In fact, research has proved what some cynics have long said: a chat with a good mate can be as helpful as a session with a shrink -- and it doesn't cost. Australian psychologists conducted studies comparing treatment offered by professional therapists and lay people (people given a few hours training in empathy listening). Unsurprisingly, the lay people did as well as the professionals.
Nine: Make The Most Of Your Job
"There's really no way around this -- if your work isn't providing you with a sense of identity, community and purpose, then you need to make changes," says Vera Peiffer. Don't make any sudden moves. Chucking in your job without another to go to will make you even more unhappy. "The very act of updating your CV or looking seriously at the job pages is often enough to lift that sense of desperation," she advises.
But what if you have no choice but to stay in your job? "Come up with some creative strategies of your own," suggests Susan Quilliam. Set goals, make friends -- even if you don't plan to stay with the company long, it will make the job more bearable.
Jodie, 24, used these strategies to help her get through a particularly boring holiday job. "I was handing out fliers at a computer show.
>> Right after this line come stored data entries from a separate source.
(** C1 as stated fails: [/SHOES] and [/shoes] are distinct slugs that are
    equal up to case; the path [shoes/boots] traces the chain through the
    second one, and the search, which descends into the first one, returns
    [null]. *)
Lemma findCategoryInTree_misses_chain :
  tracesChain [shoesUpper; shoesLower] ["shoes"; "boots"] boots /\
  findCategoryInTree [shoesUpper; shoesLower] ["shoes"; "boots"] 0 =
    Returned None.
Proof.
  split; [|reflexivity].
  apply chain_step with shoesLower.
  - set_solver.
  - reflexivity.
  - apply chain_end; [set_solver|reflexivity].
Qed.

Lemma findCategoryInTree_no_chain_witness :
  ["hats"] <> [] /\
  (forall d, ~ tracesChain [shoes] ["hats"] d) /\
  findCategoryInTree [shoes] ["hats"] 0 = Returned None.
Proof.
  assert (Hpath : ["hats"] <> []) by discriminate.
  assert (Hnone : forall d, ~ tracesChain [shoes] ["hats"] d).
  { intros d Hc.
    assert (Hm : exists n, n ∈ [shoes] /\ slugMatches n "hats" = true)
      by (inversion Hc; subst; eauto).
    destruct Hm as (n & Hin & Hm).
    apply list_elem_of_singleton in Hin. subst n. discriminate Hm. }
  split; [exact Hpath|]. split; [exact Hnone|].
  exact (proj2 (findCategoryInTree_no_chain [shoes] ["hats"] Hpath) Hnone).
Defined.

(** C2 as stated fails on the empty path, which traces no chain: reading
    [values[0].toUpperCase()] throws a [TypeError] at the first node. *)
Lemma findCategoryInTree_empty_path_throws :
  (forall d, ~ tracesChain [shoes] [] d) /\
  findCategoryInTree [shoes] [] 0 = Thrown TypeError.
Proof.
  split; [|reflexivity]. intros d Hc. inversion Hc.
Qed.

Lemma findCategoryInTree_single_descent_witness :
  at_index ["shoes"; "boots"] 0 = Some "shoes" /\
  slugMatches shoesUpper "shoes" = true /\
  findCategoryInTree ([] ++ shoesUpper :: [shoesLower]) ["shoes"; "boots"] 0 =
    Returned None /\
  findCategoryInTree [shoesLower] ["shoes"; "boots"] 0 = Returned (Some boots).
Proof.
  assert (Hv : at_index ["shoes"; "boots"] 0 = Some "shoes") by reflexivity.
  assert (Hm : slugMatches shoesUpper "shoes" = true) by reflexivity.
  split; [exact Hv|]. split; [exact Hm|]. split; [|reflexivity].
  destruct (findCategoryInTree_single_descent [] shoesUpper [shoesLower]
              ["shoes"; "boots"] 0 "shoes" Hv (ListDef.Forall_nil _) Hm)
    as [_ Hfail].
  apply Hfail; [discriminate|reflexivity].
Defined.

(** ** [buildCategoryMap] *)

Lemma appendToMap_unfold m c :
  appendToMap m c = foldl appendToMap (assign m c) (children c).
Proof. now destruct c. Qed.

Lemma preorder_unfold c : preorder c = c :: flat_map preorder (children c).
Proof. now destruct c. Qed.

Lemma foldl_appendToMap_level cs :
  Forall (fun c => forall m, appendToMap m c = foldl assign m (preorder c)) cs ->
  forall m, foldl appendToMap m cs = foldl assign m (flat_map preorder cs).
Proof.
  induction 1 as [|c cs Hc _ IH]; intros m; [reflexivity|].
  simpl. now rewrite foldl_app, Hc, IH.
Qed.

(** [appendToMap] assigns the nodes of the category in pre-order. *)
Lemma appendToMap_preorder c m :
  appendToMap m c = foldl assign m (preorder c).
Proof.
  revert m. induction c as [i u cs IH] using CategoryTreeResponse_ind.
  intros m. rewrite appendToMap_unfold, preorder_unfold. simpl.
  now apply foldl_appendToMap_level.
Qed.

Lemma foldl_appendToMap_nodes tree m :
  foldl appendToMap m tree = foldl assign m (nodes tree).
Proof.
  apply foldl_appendToMap_level, Forall_forall.
  intros c _ m'. apply appendToMap_preorder.
Qed.

Lemma lastWithId_cons i n l :
  lastWithId i (n :: l) =
  match lastWithId i l with
  | Some x => Some x
  | None => if decide (id n = i) then Some n else None
  end.
Proof.
  unfold lastWithId. rewrite filter_cons.
  destruct (decide (id n = i)); [|now destruct (last _)].
  destruct (filter (fun x => id x = i) l) as [|y ys] eqn:Hf; [reflexivity|].
  rewrite last_cons. now destruct (last (y :: ys)) eqn:Hl.
Qed.

(** After a sequence of assignments an identifier is bound to the last node
    of the sequence that carries it, or as it was before. *)
Lemma lookup_foldl_assign l m i :
  foldl assign m l !! i =
  match lastWithId i l with
  | Some n => Some n
  | None => m !! i
  end.
Proof.
  revert m. induction l as [|n l IH]; intros m; [reflexivity|].
  simpl. rewrite IH, lastWithId_cons.
  destruct (lastWithId i l); [reflexivity|].
  unfold assign. rewrite lookup_insert.
  destruct (decide (id n = i)); reflexivity.
Qed.

Lemma dom_foldl_assign l m :
  dom (foldl assign m l) = dom m ∪ list_to_set (id <$> l).
Proof.
  revert m. induction l as [|n l IH]; intros m; simpl.
  - set_solver.
  - rewrite IH. unfold assign. rewrite dom_insert_L. set_solver.
Qed.

Lemma lastWithId_None i l : i ∉ id <$> l -> lastWithId i l = None.
Proof.
  induction l as [|n l IH]; [reflexivity|].
  rewrite fmap_cons, not_elem_of_cons. intros [Hn Hl].
  rewrite lastWithId_cons, (IH Hl). destruct (decide (id n = i)); congruence.
Qed.

(** C4. The map of [buildCategoryMap] is the result of assigning the nodes
    of the tree in depth-first pre-order; its keys are exactly the
    identifiers that occur in the tree; an identifier is bound to the last
    node, in that order, that carries it; and the empty tree gives the
    empty map. *)
Theorem buildCategoryMap_index tree :
  buildCategoryMap tree = foldl assign ∅ (nodes tree) /\
  dom (buildCategoryMap tree) = list_to_set (id <$> nodes tree) /\
  (forall i, buildCategoryMap tree !! i = lastWithId i (nodes tree)) /\
  buildCategoryMap [] = ∅.
Proof.
  unfold buildCategoryMap. rewrite foldl_appendToMap_nodes.
  split; [reflexivity|]. split; [|split; [|reflexivity]].
  - rewrite dom_foldl_assign. set_solver.
  - intros i. rewrite lookup_foldl_assign, lookup_empty.
    now destruct (lastWithId i (nodes tree)).
Qed.

(** The scenario of the specification: [B], a child of [A], repeats the
    identifier [1] of [A], and the map binds [1] to [B]. *)
Example buildCategoryMap_duplicate :
  nodes [nodeA] = [nodeA; nodeB] /\
  buildCategoryMap [nodeA] !! 1 = Some nodeB /\
  dom (buildCategoryMap [nodeA]) = {[ 1 ]}.
Proof.
  split; [reflexivity|]. unfold buildCategoryMap.
  rewrite foldl_appendToMap_nodes. split.
  - now rewrite lookup_foldl_assign.
  - rewrite dom_foldl_assign. set_solver.
Qed.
I made the job more interesting by seeing how fast I could get rid of my allocation. And in the lunch break I messed around on the computers -- that was how I got to understand the internet."
But careful, though, that work doesn't become the only source of happiness in your life. "Form the mid-Eighties to the mid-Nineties there's been this feeling that having the right kind of work will make you totally fulfilled," says Susan Quilliam. It's a dangerous trap. No matter how great your job is, there's always going to be a day when the boss snaps, the budget goes haywire and you long to lock yourself in the loo. A job can't laugh at your jokes or say you look great. You need friends, maybe even a partner, as well.
Ten: Believe In Something
God makes you happy, that's official. (Well, if not God, something to believe in at least.) There's nothing like knowing you're loved, for making you feel good about yourself. But what if you just can't get to grips with religion? Don't even try.
Gael Lindenfield suggests looking at what organized religion offers and then finding substitutes. Attracted to the solitude of prayer but can't stand the mumbo jumbo? Try meditation or yoga. Want to be part of something that feels like it will last forever? Try getting involved with an environmental group.
"Religious faith seems to give a sense that there's a point to everything -- even the nasty bits," suggests Susan Quilliam. When you're feeling down it gives everything a reason, as Karen, 23, discovered. Now she's found something to believe in, she says, "When someone's vile to me I just think, 'Does it honestly matter?' And, somehow, I find it doesn't."